Propos recueillis par Anne-Lucie Acar

Direct, un dispositif de soutien inédit pour étudiants en détresse psychique

 

Après un mois d’expérimentation, la délégation territoriale de l’Hérault, le Crous de Montpellier-Occitanie et le Samu-centre 15 du centre hospitalier universitaire de Montpellier ont mis en place le dispositif Direct – Dispositif d’intervention rapide étudiants Crous en situation de tension psychique -pour assister des jeunes en situation de mal-être. Les explications de Clément Marragou, président de la délégation territoriale de l’Hérault.

 

 

Qu’est-ce qui vous a conduit à proposer ce dispositif ?

 

Isolement, précarité, désespoir, absence de perspectives…, au dernier trimestre de l’année 2020, quatre étudiants se sont suicidés sur leur campus montpelliérain. Le contexte de crise est désormais bien connu et le Crous de Montpellier-Occitanie a pris la mesure de la situation en mettant en place un système d’étudiants relais. Ils effectuent une veille et sont en capacité d’identifier des camarades en situation de mal-être aigü, voire de détresse. Ils alertent alors les services du Crous qui n’avaient jusqu’ici que deux options, soit faire intervenir un médecin de garde, soit inciter l’étudiant à se rendre aux urgences ou chez un médecin. Cette alternative n’était pas satisfaisante puisque près de 70 % des étudiants, ne relevant pas d’une prise en charge médicale urgente, ne se rendaient pas en consultation et passaient alors « sous les radars », avec tous les risques inhérents.
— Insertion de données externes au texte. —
(** The offset of [next <weekday>] in the words of the specification:
    [(target - current + 7) mod 7], and 7 when that is 0. *)
Definition next_occurrence_offset (target today_weekday : Z) : Z :=
  let d := ((target - today_weekday + 7) mod 7)%Z in
  if (d =? 0)%Z then 7%Z else d.

(** A date string of the form [next <weekday>], whatever the case of
    its letters: the word, white space, the name of the day, and
    anything after it. *)
Definition next_weekday_form (date_str day : string) : Prop :=
  exists gap tail,
    lower date_str = ("next" ++ gap ++ day ++ tail)%string /\
    gap <> "" /\ all Chr.is_space gap = true.

(** The relative-date literals and their offsets in days. *)
Definition literal_offsets : Dict.dict Z :=
  [("today", 0); ("tomorrow", 1); ("yesterday", -1)]%Z.

(** The shape [YYYY-MM-DD]. *)
Definition iso_shape (s : string) : bool :=
  match s with
  | String y1 (String y2 (String y3 (String y4 (String h1
      (String m1 (String m2 (String h2 (String d1 (String d2 "")))))))))
    => Chr.is_digit y1 && Chr.is_digit y2 && Chr.is_digit y3
       && Chr.is_digit y4 && Ascii.eqb h1 "-" && Chr.is_digit m1
       && Chr.is_digit m2 && Ascii.eqb h2 "-" && Chr.is_digit d1
       && Chr.is_digit d2
  | _ => false
  end.

Definition mem (x : string) (l : list string) : bool :=
  existsb (String.eqb x) l.

(** A list reduced to the first occurrences of its elements: an
    element is kept where no earlier element ([seen]) equals it. *)
Fixpoint first_occurrences (seen l : list string) : list string :=
  match l with
  | [] => []
  | x :: l' =>
      if mem x seen then first_occurrences seen l'
      else x :: first_occurrences (seen ++ [x]) l'
  end.

(** A clock time [H[:MM] am|pm]: one or two digits, optionally a colon
    and two digits, optional white space, and [am] or [pm] in any
    case. *)
Definition clock_time_form (t : string) : Prop :=
  exists hour minutes gap meridiem,
    t = (hour ++ minutes ++ gap ++ meridiem)%string /\
    (String.length hour = 1 \/ String.length hour = 2) /\
    all Chr.is_digit hour = true /\
    (minutes = "" \/
     exists mm, minutes = String ":" mm /\ String.length mm = 2 /\
                all Chr.is_digit mm = true) /\
    all Chr.is_space gap = true /\
    (lower meridiem = "am" \/ lower meridiem = "pm").

(** The number of a duration match, as the loop of [extract_entities]
    formats it. *)
Definition duration_number (m : rmatch) : string :=
  fmt (first_nonempty (groups 6 m)).

(** A string of one or more digits. *)
Definition digit_string (n : string) : Prop :=
  n <> ""%string /\ all Chr.is_digit n = true.
(* ===== verification/Prelude.v ===== *)
(** * PhASAR: a verification library for the data-flow core

    PhASAR is a static-analysis framework for LLVM IR. This development models
    the parts of it that decide the result of an analysis - the IFDS/IDE solvers
    and everything they are made of, the monotone framework, the type-state
    analysis as a client, strongly connected components and what is built on
    them - and proves what each part computes. Paths below are relative to
    src/include/phasar/ unless they start with lib/.

    ** Conventions

    - A C++ class is a [Record] of its data members in a Module of the same name;
      a member function is a [Definition] that takes and returns the state. A loop
      over a range is [for_each] (below). Nodes, functions and facts are arbitrary
      countable types: the code is generic in them too.
    - [std::unordered_map] and [DenseMap] are [gmap]s. Where the code iterates over
      one, the order is a parameter with the law that it enumerates the keys, or
      the order of [map_to_list], and the theorems do not depend on it.
    - Machine integers are [Z] with the wrap-around written out where it can
      matter (packed keys, compressor ids, Pearce's counters, call-string limits,
      the polling interval); exceptions are values of [Outcome].
    - [while] loops take fuel and return [option]. No theorem is about "if it
      returns" alone: for every loop there is a theorem that enough fuel gives a
      result, by an explicit bound or by a well-founded measure (the height of the
      lattice of edge functions over the finitely many facts that can occur).
    - What is not under src/ (LLVM, the C++ library beyond its containers) and what
      a client overrides (analysis problems, lattices, control-flow graphs) is a
      parameter: a [Record] of operations and a [Class] of the laws the code
      relies on. The example programs are instances, on which the witnesses of the
      theorems evaluate the model.

    ** The files, and the source they model

    Lattices, edge functions, tables:
    - JoinLattice: Utils/JoinLattice.h, Domain/BinaryDomain.h, LatticeDomain.h.
    - EdgeFunctionUtils: DataFlow/IfdsIde/EdgeFunctionUtils.h and the dispatch of
      EdgeFunction.h ([compose], [joinWith], [JoinEdgeFunction_create]).
    - Table, JumpFunctions, EquivalenceClassMap, Compressor: Utils/Table.h,
      Solver/JumpFunctions.h, Utils/EquivalenceClassMap.h, Utils/Compressor.h.
    - DefaultSemiRing: Utils/SemiRing.h on a constant propagation.

    The IFDS/IDE framework (DataFlow/IfdsIde/):
    - IDEProblem: the problem and ICFG interfaces, configuration flags, seeds.
    - FlowFunctions: the flow-function templates.
    - FlowEdgeFunctionCache and FlowEdgeFunctionCacheNG, with their Correct files:
      the two memo tables between a solver and its problem.
    - IDESolver: Solver/IDESolver.h, both phases; IDESolverAPIMixin: the ways to
      drive it (stepping, predicates, timeouts, cancellation). IDESolverEffects
      says what each operation does to the state; IDESolverFixpoint relates the
      jump functions to the tabulation rules; IDESolverPaths adds termination and
      the valid paths, IDESolverValues phase two; IDESolverCorrect puts the theorems
      together, on the program of IDESolverExample.
    - IFDS: IFDSTabulationProblem.h and IfdsToIdeProblemAdapter.h.
    - SolverResults: the queries on the solved table.
    - IterativeIDESolver: Solver/IterativeIDESolver.h, IterativeIDESolverBase.h,
      StaticIDESolverConfig.h, WorkListTraits.h. IterativeIDESolverRules, -Complete
      and -Phase1 treat phase one and its termination, -Correct compares it with the
      IDESolver, -GC treats the garbage collector and -Solve phase two.

    The type-state analysis (PhasarLLVM/DataFlow/IfdsIde/Problems/ under include
    and lib): TypeStateDescriptions (the state machines), IDETypeStateAnalysis
    (edge and flow functions and the alias caches behind them).

    The monotone framework (DataFlow/Mono/): IntraMonoSolver, InterMonoSolver with
    CallStringCTX, and in IntraMonoSolverCorrect the abstract work-list system both
    refine.

    Graphs: SCCGeneric (Utils/SCCGeneric.h: Pearce's algorithm, recursive and
    iterative, and the orders of the components) with SCCGenericCorrect for the
    recursive variant and SCCGenericIterative for the iterative one and the orders;
    VTA (lib/PhasarLLVM/ControlFlow/VTA/TypePropagator.cpp, Resolver/VTAResolver.cpp).

    Graph (Utils/AdjacencyList.h, GraphTraits.h), DFAMinimizer (DFAMinimizer.h) and
    EquivalentGraph: reversing a graph, merging equivalent vertices, and the graph of
    the classes.

    Path sensitivity (DataFlow/PathSensitivity/): ExplodedSuperGraph
    (ExplodedSuperGraph.h and the hook of Solver/PathAwareIDESolver.h), the graph of
    recorded edges, and PathSensitivity (PathSensitivityManagerMixin.h,
    PathSensitivityManagerBase.h), which traces paths back through it.
    ExplodedSuperGraphCorrect says what the nodes stand for; PathSensitivityCorrect
    relates the graph under construction to the paths of the supergraph; PathsGraph,
    PathsLoops and PathsFinish treat a whole query and its fuel, the recordings for
    which it never ends, and the reversal with minimization and the limit on the
    depth; PathProperties has the results.

    Z3PathSensitivity (Z3BasedPathSensitvityManager.h, .cpp, FlowPath.h and the
    filters of paths) filters that graph with an SMT solver and reports feasible
    paths; Z3's expressions and its solver, and the path constraints of edges, are
    [Class]es it is written against. Z3FilterCorrect (with the labels of paths) and
    Z3FlattenCorrect treat the two passes, Z3PathProperties has the results.
    LLVMPathConstraints (lib/PhasarLLVM/DataFlow/PathSensitivity/
    LLVMPathConstraints.cpp) translates the branches of a program to constraints,
    LLVMPathConstraintsCorrect says which.

    Pointer analyses: UnionFind (Utils/UnionFind.h); Andersen (lib/PhasarLLVM/
    Pointer/AndersenOTFAA.cpp: the constraint solver), with AndersenEdges,
    -Pointees, -Merge, -Propagate and -Calls for what an added edge, a new pointee,
    a merge, an iteration (with its termination) and a call do, and
    PointerProperties for runs. UnionFindAA (Pointer/UnionFindAA.h, PointerAssignmentGraph.h and
    RawAAResult.h), CallingContextAA (CallingContextConstructor.h and the analysis
    that uses it) and BottomupUnionFindAA (BottomupUnionFindAA.h) are the alias
    analyses that only join classes. UnionFindAACorrect says when classes are the
    components of a relation, and of which for the first analyses;
    CallingContextAACorrect and UnionFindProperties treat the others.

    The theorems of the last files of a group (..Properties, ..Correct) are the
    group's results.

    ** How the parts interact

    A client implements the problem interface. The cache asks it for flow and edge
    functions and remembers them; the solver asks the cache ([cache_refines_problem]
    and [cache_ng_refines_problem] say that it may ask the problem instead, which is
    how the solvers are modelled). The solver propagates path edges along the ICFG,
    extends and combines edge functions through the semiring, keeps the results in
    [JumpFunctions] and [Table]s, and answers queries through [SolverResults]. The
    API mixin drives any solver given as its three steps. The type-state analysis
    is one problem; the resolver of the variable type analysis, which runs on the
    components of its type graph, is one way to get the call graph of an ICFG.

    ** What the theorems show

    - IDESolver: phase one ends, within a bound, in the least solution of the
      tabulation rules; the jump functions are upper bounds of the functions along
      all valid paths, and their join for distributive problems; values are the
      joins over the seeds; for IFDS problems, reachability; unbalanced returns,
      end summaries and interrupted runs.
    - IterativeIDESolver: least solution, values and termination, agreement with
      the IDESolver on comparable inputs, exact reference counts whose functions are
      candidates of the garbage collector, and a collector that takes exactly the
      candidates without pending jobs that call no candidate that has some.
    - Services: caches and maps refine their specifications; ids round-trip.
    - Building blocks: lattices, composition and joins of edge functions, with the
      points where they throw; what the three tables of [JumpFunctions] hold after
      every sequence of insertions and removals.
    - Type-state: the state of a file handle along every path, by the edge functions
      the analysis answers with; composition and joins; transparent alias caches.
    - Monotone framework: least solution of the data-flow equations, agreement of
      the two solvers, the meaning of call strings, and the call edge that is
      queued forever.
    - Graphs: components, topological orders, exact call targets; reversal is an
      involution up to order; minimization keeps the labelled paths.
    - Andersen solver: every sequence of calls returns and gives points-to sets
      below every solution of its inclusion constraints; they are a solution when
      pointees come before the constraints of their node, a copy when its pointers
      have not been merged into others. Both restrictions are necessary.
    - Path sensitivity: recorded edges whose source has a node are represented by
      links between nodes of the right statement and fact; a query returns, without
      circles, and holds only paths of the supergraph, all of them when it has no
      cycle; a limit on the depth cuts them off where it says. When the first
      recorded edge enters a loop, no query returns. With a solver that decides the
      constraints, the paths reported are exactly the feasible ones (but at an exit
      those with an open call are lost), and the filter keeps them all. The
      translation of branches is not changed by what it remembers.
    - Union-find analyses: which edges connect the variables that alias, for the
      plain, the indirection-sensitive, the context-sensitive and the bottom-up
      analysis; longer contexts and bottom-up summaries can miss aliases.

    ** Not modelled, and why

    Loading, querying and printing LLVM IR (LLVMProjectIRDB, LLVMBasedICFG, type
    hierarchies, debug information, IR-to-source): views of LLVM's data structures,
    which enter as parameters. The translation of LLVM IR into the calls of the
    Andersen solver or the notifications of the union-find analyses; alias analyses
    that wrap LLVM's or SVF's. The client analyses other than type-state.
    Logging, statistics, performance counters, printing; the command-line tools and
    passes. Memory management (allocation policies, reference counting of edge
    functions, move semantics), which does not change results. Of the components
    that are modelled, the manifest names the operations left out. *)
From Stdlib Require Export ZArith Lia.
From stdpp Require Export base option list gmap fin_maps.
En partenariat avec le Crous et le Samu-centre 15 du CHU de Montpellier, nous avons donc imaginé ce nouveau dispositif, qui nous permet d’intervenir très rapidement, 24 heures sur 24 et 7 jours sur 7.

 

Concrètement, comment fonctionne ce dispositif d’urgence ?

 

À n’importe quelle heure du jour ou de la nuit, les services du Crous peuvent contacter le cadre d’astreinte de la Croix-Rouge française. Nous nous engageons à être sur place en moins d’une heure avec, à bord du véhicule, trois bénévoles secouristes formés au soutien psychologique et un professionnel de la santé. Sur place, l’équipe écoute et échange d’aord avec l’étudiant en difficulté. Deux options sont ensuite possibles : son maintien à domicile, avec la mise en place rapide d’un suivi psychologique par des structures partenaires, ou bien un transfert aux urgences pour une consultation avec un professionnel de la santé mentale. Dans tous les cas, nous prévenons la régulation du Samu afin d’évoquer la suite de la prise en charge. En outre, pour prendre la bonne décision, nous sommes en capacité de réaliser un bilan précis, de noter les critères d’urgence psychiatrique, de faire le lien avec d’éventuels problèmes d’ordre physiologique (dénutrition, prise de toxiques, etc.).

 

Quels sont les points forts de ce dispositif ?

 

Tout d’abord, ce sont les compétences transversales de nos équipes en logistique, santé et gestion de l’urgence. Nos équipiers sont formés, à la fois au secourisme et au soutien psychologique. C’est aussi le fait d’être en capacité d’intervenir rapidement , et avec le matériel adéquat. Nos compétences viennent s’associer au travail de fond mené par le personnel du Crous, ainsi qu’à l’expertise médicale du CHU de Montpellier. En un mois d’expérimentation, nous avons réalisé six interventions, dont deux ont entraîné une hospitalisation immédiate. À chaque intervention, ce dispositif démontre sa pertinence et son efficacité.